Gegen Ende des gleichen Monats nutzte der japanische Radar-Spezialist Hirokatsu Watanabe GPR, um einen Blick hinter die Wände des Grabes zu werden. Die Ergebnisse waren sensationell und machen auf der ganzen Welt Schlagzeilen. Watanabe dachte, er könnte Kammern hinter den nördlichen und westlichen Wänden erkennen, ebenso wie metallische Artefakte und organisches Material.

Viele Ägyptologen und GPR-Experten bezweifelten jedoch die Ergebnisse der Untersuchung. Deshalb wurde im März 2016 eine zweite Runde GPR-Scans gestartet. Dieses Mal führten Ingenieure von National Geographic die Arbeiten durch. Die Erwartungen waren groß, die Ergebnisse gaben jedoch Rätsel auf. Die Untersuchung war angelegt, um Wände von der gleichen Dicke wie in Watanabes Bericht aufzufinden, doch nichts dergleichen wurde entdeckt – oder überhaupt ein Hinweis auf Hohlräume im Norden und Westen von Tuts Grabkammer. Diese beiden Forschungsergebnisse brachten Stillstand in die Untersuchung. Das Projekt benötigte einen Tie-Break.

Erkenntnisse: Ja oder Nein?

Die dritte Untersuchung mithilfe von Bodenradar wird im Sinne der Radartechnologie keinen Stein auf dem anderen lassen. Das wird einige vierstündige Scansitzungen erfordern. Die Ergebnisse der Arbeit sollten hoffentlich die abschließende Antwort beinhalten, ob es nun verborgene Kammern gibt oder nicht. Wissenschaftler mahnen jedoch zur Vorsicht, da GPR-Scans nur „Anomalien“ im Stein aufzeigen können. In jedem Fall wären weitere Untersuchungen nötig, um aufzuklären, ob es sich bei diesen Anomalien wirklich um versteckte Räume handelt. (Lesenswert: Drei neue Gräber aus dem alten Ägypten entdeckt)

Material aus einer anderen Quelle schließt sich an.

Lemma run_chosen g g5 idle cur next q' f : sd_total_context_switches (tg_sched g) < u64_max -> sd_idle_task_id (tg_sched g) = Some idle -> sd_live_switching (tg_sched g) = true ->
  chosen_task g f cur next idle q' g5 ->
  NoDup (next :: q') -> idle ∉ q' -> Forall (fun t => is_Some (map_get t (sd_tasks (tg_sched g)))) (idle :: next :: q') ->
  wp (if next =? cur then mret None else
      count_switch;;
      ifSome next0 := gets (fun g => map_get next (sd_tasks (tg_sched g))) orelse mret None in
      on_sched (fun s => s <| sd_tasks ::= map_update next (fun t => t <| tk_has_started := true |>) |>);;
      mret (Some (Z.lor (tk_saved_interrupt_frame next0) (if tk_has_started next0 then 0 else 1))))
    (fun r g' => ring_ok g' idle next q' /\ turn g f cur next r g') g5.
Proof using.
  intros Hsw Hidle Hlive [C1 C2 C3 C4 C5 C6 C7 C8 C9 C10] Hnd Hni Hthere. destruct (Z.eqb_spec next cur) as [->|Hne].
  - rewrite wp_ret. assert (forall t, map_get t (sd_tasks (tg_sched g5)) = turned f cur cur t <$> map_get t (sd_tasks (tg_sched g))) as Ht.
    { intros t. rewrite C2, map_get_update. unfold turned. rewrite Z.eqb_refl, andb_false_r. by destruct (t =? cur); destruct (map_get t _). }
    split; [split; [done|done|congruence|done|done|congruence|done| |]|split; [done|by rewrite C10|lia|exact Ht|by rewrite Z.eqb_refl]].
    + by apply (updated_there (sd_tasks (tg_sched g)) _ _ (turned f cur cur)).
    + apply (keys_awake (fun t => tt_state (tg_threads g5) t <> Some TBlocked) (sd_tasks (tg_sched g))); [rewrite C2; apply map_update_keys|done].
  - rewrite wp_bind. unfold count_switch, sched. rewrite wp_bind, task_gets, C7. replace (_ =? u64_max) with false by (symmetry; apply Z.eqb_neq; lia).
    unfold on_sched at 1. rewrite task_modify. set (g6 := g5 <| tg_sched ::= _ |>). rewrite wp_bind, task_gets.
    assert (map_get next (sd_tasks (tg_sched g6)) = map_get next (sd_tasks (tg_sched g))) as E6.
    { change (sd_tasks (tg_sched g6)) with (sd_tasks (tg_sched g5)). rewrite C2, map_get_update. by rewrite (proj2 (Z.eqb_neq next cur) Hne). }
    destruct (Forall_inv (Forall_inv_tail Hthere)) as [tn Htn]. rewrite E6, Htn, wp_bind. unfold on_sched. rewrite task_modify, wp_ret. set (g7 := g6 <| tg_sched ::= _ |>).
    assert (sd_tasks (tg_sched g7) = map_update next (fun t => t <| tk_has_started := true |>) (sd_tasks (tg_sched g5))) as E7 by done.
    assert (forall t, map_get t (sd_tasks (tg_sched g7)) = turned f cur next t <$> map_get t (sd_tasks (tg_sched g))) as Ht.
    { intros t. rewrite E7, map_get_update, C2, map_get_update. unfold turned. rewrite (proj2 (Z.eqb_neq next cur) Hne), andb_true_r.
      by destruct (t =? next), (t =? cur); destruct (map_get t _). }
    split; [split; [done|done|by rewrite <-Hidle, <-C4|done|done|by rewrite <-Hlive, <-C6|done| |]|split; [done| | |exact Ht|]].
    + by apply (updated_there (sd_tasks (tg_sched g)) _ _ (turned f cur next)).
    + apply (keys_awake (fun t => tt_state (tg_threads g7) t <> Some TBlocked) (sd_tasks (tg_sched g))); [rewrite E7, map_update_keys, C2; apply map_update_keys|exact C8].
    + change (tg_sync g7) with (tg_sync g5). by rewrite C10.
    + change (sd_total_context_switches (tg_sched g7)) with (Z.succ (sd_total_context_switches (tg_sched g5))). lia.
    + by rewrite (proj2 (Z.eqb_neq next cur) Hne), Htn.
Qed.

Lemma preempt_spec g idle cur q f next q' : ring_ok g idle cur q -> sy_depth (tg_sync g) = 0 -> sd_total_context_switches (tg_sched g) < u64_max ->
  rotate idle cur q = (next, q') -> wp (preempt_from_timer f) (fun r g' => ring_ok g' idle next q' /\ turn g f cur next r g') g.
Proof using.
  intros [Hok Hcur Hidle Hq Hnd Hlive Hni Hthere Hawake] Hd Hsw Hrot. destruct (rotate_ok idle cur q next q' Hnd Hni Hrot) as (En & Eq' & Hnd' & Hni' & Hin & _).
  unfold preempt_from_timer. rewrite wp_bind. unfold sched. rewrite task_gets, Hlive. cbn [negb]. rewrite wp_bind. apply wp_disabled. rewrite Hd. cbn [Z.eqb negb].
  rewrite wp_bind. apply wp_take_deferred. intros b. set (g1 := g <| tg_sync ::= _ |>).
  rewrite Forall_forall in Hthere. destruct (Hthere cur) as [tc Htc]; [set_solver|].
  apply (wp_some _ _ _ _ _ cur Hcur). apply (wp_some _ _ _ _ _ tc Htc). rewrite wp_bind. unfold on_sched at 1. rewrite task_modify. set (g2 := g1 <| tg_sched ::= _ |>).
  rewrite Hidle, wp_bind. apply wp_put_back; [exact Hok|]. intros g3 (A1 & A2 & A3 & A4) E3.
  assert (Forall (fun t => tt_state (tg_threads g3) t.1 <> Some TBlocked) (sd_tasks (tg_sched g3))) as Haw3.
  { apply (keys_awake (fun t => tt_state (tg_threads g3) t <> Some TBlocked) (sd_tasks (tg_sched g))); [rewrite E3; apply map_update_keys|].
    eapply Forall_impl; [exact Hawake|]. intros x. apply A2. }
  assert (sd_ready_queue (tg_sched g3) = if cur =? idle then q else q ++ [cur]) as Eq3 by (rewrite E3, <-Hq; done).
  rewrite wp_bind. apply (wp_schedule g3 idle); [by rewrite E3|done|]. intros g4 E4. rewrite Eq3, <-En. rewrite wp_bind. apply wp_run_next; [by rewrite E4|]. intros g5 (B1 & B2 & B3 & B4) E5.
  assert (Forall (fun t => is_Some (map_get t (sd_tasks (tg_sched g)))) (idle :: next :: q')) as Hthere'.
  { apply Forall_forall. intros t Ht. apply Hthere. apply elem_of_cons in Ht as [->|Ht]; [by left|by apply Hin]. }
  apply (run_chosen g g5 idle cur next q' f); [exact Hsw|exact Hidle|exact Hlive| |exact Hnd'|exact Hni'|exact Hthere'].
  assert (tg_sched g5 = tg_sched g3 <| sd_ready_queue ::= tail |> <| sd_current_task_id := Some next |>) as E5' by (by rewrite E5, E4).
  split; [exact B1|by rewrite E5', E3|by rewrite E5'|by rewrite E5', E3| |by rewrite E5', E3|by rewrite E5', E3| |by rewrite B3, E4; exact A3|by rewrite B4, E4; exact A4].
  { rewrite E5'. change (tail (sd_ready_queue (tg_sched g3)) = q'). by rewrite Eq3. }
  eapply Forall_impl; [exact Hawake|]. intros x Hx. apply B2. rewrite E4. by apply A2.
Qed.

In diesem aktuellen Projekt arbeiten Ägypten und Italien zusammen, geleitet vom italienischen Physiker Francesco Porcelli vom Polytechnikum Turin. Es besteht zudem eine Partnerschaft mit der Universität von Turin und den drei Privatunternehmen Geostudi Astier, 3DGeoimaging, und Terravision.

„Ich fühle mich geehrt, diese Möglichkeit bekommen zu haben und ich fühle mich geehrt, ein so fantastisches Team zu koordinieren“, erklärte Porcelli gegenüber National Geographic am Donnerstagmorgen in einer Pause zwischen den Scan-Durchläufen.

Das GPR-Team arbeitet nachts, nachdem das Tal der Könige und Tuts Grab für Touristen geschlossen ist. Die Wissenschaftler führen ihre hochsensiblen Geräte unter Beobachtung ägyptischer Beamter vorsichtig durch die Enge der Grabkammer. Sie sind immer darauf bedacht, dass sich die Radarantennen so nah wie möglich an der Oberfläche der Wand befinden, ohne die unbezahlbaren Malereien des 3.300 Jahre alten Grabes zu beschädigen.

Nachdem die GPR-Daten gesammelt worden sind, wird es mindestens einige Wochen dauern, bis sie weiterverarbeitet und ausgewertet sind. Wenn die Ergebnisse bestätigen, dass es Hohlräume hinter den Wänden gibt, wird das den Startschuss für eine noch aufregendere, wissenschaftliche Expedition geben: herauszufinden, was – oder wer – hinter Tuts Grab ruht.